Example Assembly Language

The Hack Language Specification

The Hack machine language consists of two instructions, specified in figure 4.5.

Hack Instruction Set

The A-instruction

The A-instruction sets the A register to some $15$-bit value. The binary version consists of two fields: an operation code (op-code), which is $0$, followed by fifteen bits that code a nonnegative binary number.

The A-instruction is used for three different purposes:

  • It’s the only way to enter a constant into the computer.
  • Sets the stage for a subsequent C-instruction that manipulates a selected RAM register.
  • Sets the stage for a subsequent C-instruction that specifies a jump.

The C-instruction

The C-instruction answers three questions:

  • What to compute (an ALU operation, denoted comp)
  • Where to store the computed value (dest)
  • What to do next (jump)

In the binary version, the leftmost bit is the C-instruction’s op-code, which is $1$. The next two bits are not used, and are set by convention to $1$.

Computation specification (comp)

The computed function is specified by the a-bit and the six c-bits comprising the instruction’s comp field. This $7$-bit pattern can potentially code $128$ different calculations, of which only the twenty-eight listed in figure 4.5.

In the ALU the first input feeds from the D register, while the second ALU input feeds either from the A register (when the a-bit is $0$) or from M, the selected data memory register (when the a-bit is $1$).
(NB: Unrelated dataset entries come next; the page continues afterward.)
(** A released pair is not lost: right after the eviction of a pod that
    held one, the next boot gets a pair. *)
Theorem released_is_reusable ids cidr a0 ops a ls pod gw guest pod' :
  NodeIpAllocator_new cidr = Ok a0 → ids_ok ids → Forall (λ o, pod_of o ∈ ids) ops →
  foldl run_op (a0, []) ops = (a, ls) → (pod, gw, guest) ∈ ls →
  is_ok (allocate_p2p_pair pod' (release_p2p_pair pod a)).1 = true.
Proof.
  intros Hnew Hids Hops Hrun Hin.
  destruct (leased_run ids ops a0 [] a ls Hids (leased_new _ _ _ Hnew) Hops Hrun) as (Hl & _ & _).
  pose proof Hl as [Hwf Hnd He Hc]. destruct (He _ _ _ Hin) as (Hp & -> & Hm & H1 & H2).
  unfold allocate_p2p_pair, release_p2p_pair, release_microvm_pair. fold (pair_owner pod).
  destruct (allocate_microvm_pair pod' _) as [r a'] eqn:Ha.
  apply allocate_pair_spec in Ha as (_ & _ & _ & Hr); [|by apply release_wf].
  destruct r as [|e]; [done|]. destruct Hr as (_ & _ & _ & Hnone). exfalso.
  apply (Hnone (gw - base a)).
  - apply release_free. right. exists (gw_owner pod). split; [done|]. apply pair_owner_true. by right.
  - pose proof (wf_align a Hwf) as [Hal H16].
    apply Z.mod_divide in Hal as [q Hq]; [|pose proof (wf_count a Hwf); lia].
    apply Z.mod_divide in H16 as [c Hc16]; [|lia].
    rewrite Hq, Hc16. replace (gw - q * (c * 16)) with (gw + (- q * c * 4) * 4) by lia. by rewrite Z.mod_add.
  - apply release_free. right. exists pod. replace (gw - base a + 1) with (gw + 1 - base a) by lia.
    split; [done|]. apply pair_owner_true. by left.
Qed.

(** ** Witnesses *)

Definition node_block : string := "10.244.1.0/28".
Definition block0 : NodeIpAllocator := mkAllocator (10 * 2 ^ 24 + 244 * 2 ^ 16 + 2 ^ 8) 16 1 ∅ ∅.
Lemma block0_new : NodeIpAllocator_new node_block = Ok block0.
Proof. reflexivity. Qed.

Lemma new_wf_witness : wf block0 ∧ is_ok (NodeIpAllocator_new "241.0.0.0/8") = false.
Proof. split; [apply (new_wf node_block block0 block0_new)|reflexivity]. Defined.

Definition pods : gset string := {["a"; "b"; "c"; "d"; "e"]}.
Definition history : list op :=
  [AllocatePair "a"; AllocatePair "b"; AllocatePair "c"; ReleasePair "b"; AllocatePair "d"; AllocatePair "e"].
Definition reached := foldl run_op (block0, []) history.

Lemma pods_ok : ids_ok pods.
Proof. unfold ids_ok, pods, gw_owner. set_unfold. intros p q. intuition subst; done. Qed.
Lemma history_ok : Forall (λ o, pod_of o ∈ pods) history.
Proof. unfold history, pods. repeat constructor; simpl; set_solver. Qed.

(** A /28 has room for four pairs: [d] takes the one [b] released, [e] the last
    fresh one. *)
Lemma leases_disjoint_witness :
  length reached.2 = 4%nat ∧ NoDup (addresses reached.2) ∧ allocated_count reached.1 = 8%nat.
Proof.
  destruct (leases_disjoint pods node_block block0 history reached.1 reached.2
    block0_new pods_ok history_ok) as (Hnd & _ & Hcount); [apply surjective_pairing|].
  assert (length reached.2 = 4%nat) as Hlen by by vm_compute.
  split; [exact Hlen|]. split; [exact Hnd|]. rewrite Hcount, Hlen. reflexivity.
Defined.

Lemma released_is_reusable_witness :
  is_ok (allocate_p2p_pair "e" (release_p2p_pair "a" reached.1)).1 = true.
Proof.
  apply (released_is_reusable pods node_block block0 history reached.1 reached.2 "a"
    (block0.(base) + 1) (block0.(base) + 2) "e" block0_new pods_ok history_ok); [apply surjective_pairing|].
  apply (bool_decide_unpack _). by vm_compute.
Defined.

Definition first_pair := allocate_microvm_pair "a" block0.
Lemma allocate_pair_spec_witness :
  wf first_pair.2 ∧ is_ok first_pair.1 = true.
Proof.
  split; [|by vm_compute].
  apply (allocate_pair_spec "a" block0 first_pair.1 first_pair.2); [|apply surjective_pairing].
  apply (new_wf node_block block0 block0_new).
Defined.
Destination specification (dest)

The ALU output can be stored in zero, one, two, or three possible destinations, simultaneously. The first and second d-bits code whether to store the computed value in the A register and in the D register, respectively. The third d-bit codes whether to store the computed value in M, the currently selected memory register.

Jump directive (jump)

The jump field of the C-instruction specifies what to do next. There are two possibilities:

  • Fetch and execute the next instruction in the program, the default.
  • Fetch and execute some other instruction.

In the latter case, we assume that the A register was already set to the address of the target instruction.

Whether or not to jump is determined jointly by the three j-bits. This gives eight possible jump conditions, listed on figure 4.5.

Symbols

Assembly instructions can specify memory locations (addresses) using either constants or symbols.

Predefined symbols

  • R0, R1, …, R15: bound to the values $0$ to $15$.
  • SP, LCL, ARG, THIS, THAT: bound to the values $0$, $1$, $2$, $3$, and $4$, respectively
  • SCREEN, KBD: bound, respectively, to the values $16384$ and $24576$. Which are the base addresses of the screen memory map and the keyboard memory map.

Layer symbols

The syntax (xxx) binds the symbol xxx to the address of the next instruction in the program.

Variable symbols

Any symbol xxx appearing in a Hack assembly program that is not predefined and is not declared elsewhere using (xxx) is treated as a variable and is bound to a unique running number starting at $16$.

Input/Output Handling

The Hack hardware platform can be connected to two peripheral I/O devices: a screen and a keyboard.

Screen: the computer interacts with a black-and-white screen organized as $256$ rows of $512$ pixels per row. So it is associated to a memory map stored in an $8$K memory block of $16$-bit words, starting at RAM address $16384$. Each row in the physical screen, starting at the screen’s top-left corner, is represented in the RAM by $32$ consecutive $16$-bit words.

Note that we cannot access individual pixels/bits directly, we must fetch a complete $16$-bit word ($16$ pixels).

Keyboard: the computer can interact with a standard physical keyboard via a single-word memory map located at RAM address $24576$. When a key is pressed on the physical keyboard, its $16$-bit character code appears at RAM[KBD]. When no key is pressed, the code $0$ appears.